It's a picture-perfect day in Southern California. The sun is beating down on this Carlsbad beach, where volleyballs hit the sand and surfers paddle out into the waves. Just steps from here, the salty water lapping the shore is being transformed.
This beach neighbors the largest desalination facility in the Western Hemisphere. The Carlsbad Desalination Plant uses a complex web of pipes, tanks, and specialized filters to pull salt and impurities out of ocean water, turning it into part of the drinking supply for San Diego County.
Water managers are feeling the crunch of a supply-demand imbalance along the Colorado River.

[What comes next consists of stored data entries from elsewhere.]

Lemma sessions_opened_cons ev tr :
  sessions_opened (ev :: tr)
  = if is_session_open ev then S (sessions_opened tr) else sessions_opened tr.
Proof. unfold sessions_opened. simpl. by destruct (is_session_open ev). Qed.

Lemma sessions_closed_cons ev tr :
  sessions_closed (ev :: tr)
  = if is_session_close ev then S (sessions_closed tr) else sessions_closed tr.
Proof. unfold sessions_closed. simpl. by destruct (is_session_close ev). Qed.

Lemma settled_emit ev :
  is_session_open ev || is_session_close ev = false -> keeps settled (emit ev).
Proof.
  intros H w. apply orb_false_elim in H as [H1 H2]. unfold settled. simpl.
  rewrite sessions_opened_cons, sessions_closed_cons, H1, H2. lia.
Qed.

Ltac set_step := foot_step untouched_settled settled_emit.

Section Returns.
Context (R : World -> World -> Prop) `{!PreOrder R}.

Lemma keeps_returns {A} (m : M A) : keeps R m -> returns R m.
Proof. intros H w _. apply H. Qed.

Lemma returns_bind {A B} (m : M A) (k : A -> M B) :
  returns R m -> (forall a, returns R (k a)) -> returns R (bind m k).
Proof.
  intros Hm Hk w. unfold bind. specialize (Hm w).
  destruct (m w) as [[a | e |] w1]; simpl in *; intros Hnh.
  - etransitivity; [by apply Hm | by apply Hk].
  - by apply Hm.
  - done.
Qed.

Lemma returns_try_except {A} (body : M A) handler :
  returns R body -> (forall e, returns R (handler e)) -> returns R (try_except body handler).
Proof.
  intros Hm Hk w. unfold try_except. specialize (Hm w).
  destruct (body w) as [[a | e |] w1]; simpl in *; intros Hnh.
  - by apply Hm.
  - etransitivity; [by apply Hm | by apply Hk].
  - done.
Qed.

Lemma returns_try_finally {A} (body : M A) fin :
  returns R body -> returns R fin -> returns R (try_finally body fin).
Proof.
  intros Hm Hk w. unfold try_finally. specialize (Hm w).
  destruct (body w) as [[a | e |] w1]; simpl in *; [| | done].
  all: specialize (Hk w1); destruct (fin w1) as [[[] | e' |] w2]; simpl in *; intros Hnh.
  all: try done.
  all: etransitivity; [by apply Hm | by apply Hk].
Qed.

Lemma returns_for_each {A} (l : list A) body :
  (forall x, returns R (body x)) -> returns R (for_each l body).
Proof.
  intros Hb. induction l as [| x l IH]; simpl; [apply keeps_returns, keeps_ret; done |].
  apply returns_bind; [apply Hb |].
  intros []; [exact IH | apply keeps_returns, keeps_ret; done].
Qed.
End Returns.

Ltac ret_step :=
  match goal with
  | |- returns _ (bind _ _) => apply returns_bind; [typeclasses eauto | | intros ?]
  | |- returns _ (try_except _ _) => apply returns_try_except; [typeclasses eauto | | intros ?]
  | |- returns _ (try_finally _ _) => apply returns_try_finally; [typeclasses eauto | |]
  | |- returns _ (for_each _ _) => apply returns_for_each; [typeclasses eauto | intros ?]
  | |- returns _ (if ?b then _ else _) => destruct b
  | |- returns _ (match ?x with _ => _ end) => destruct x
  end.

Section WorkerSessions.
Variable E : Env.

Lemma settled_gui a : keeps settled (gui E a).
Proof. unfold gui. repeat set_step. Qed.

Lemma settled_native_search q : keeps settled (native_search E q).
Proof. unfold native_search. repeat (set_step || apply settled_gui). Qed.

Lemma settled_random_uniform lo hi : keeps settled (random_uniform E lo hi).
Proof. unfold random_uniform. repeat set_step. Qed.

Lemma settled_bump name is_pc delta :
  keeps settled (bump_profile_progress_io E name is_pc delta).
Proof. unfold bump_profile_progress_io. repeat set_step. Qed.

Lemma settled_playwright_search q : keeps settled (playwright_search E q).
Proof. unfold playwright_search. repeat set_step. Qed.

Lemma settled_terminate_process pid : keeps settled (terminate_process E pid).
Proof. unfold terminate_process. repeat set_step. Qed.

Fresh water reserves are shrinking as climate change squeezes the river that supplies 40 million people and fields of crops across seven states. Some have proposed desalination technology as a way to augment that supply, easing the strain on a river that supplies a growing population from Wyoming to Mexico. Experts say it could be part of the solution, but likely won't make much of a dent in the region's water crisis.
At the Carlsbad plant, former seawater was poured into a cup from a freshwater spigot. Michelle Peters, technical and compliance manager for plant operator Poseidon Water, held it and took a drink.
"At 10 a.m, the morning surfers were swimming in it off the coast in the ocean here," she said. "Now it's high-quality drinking water, ready for consumption."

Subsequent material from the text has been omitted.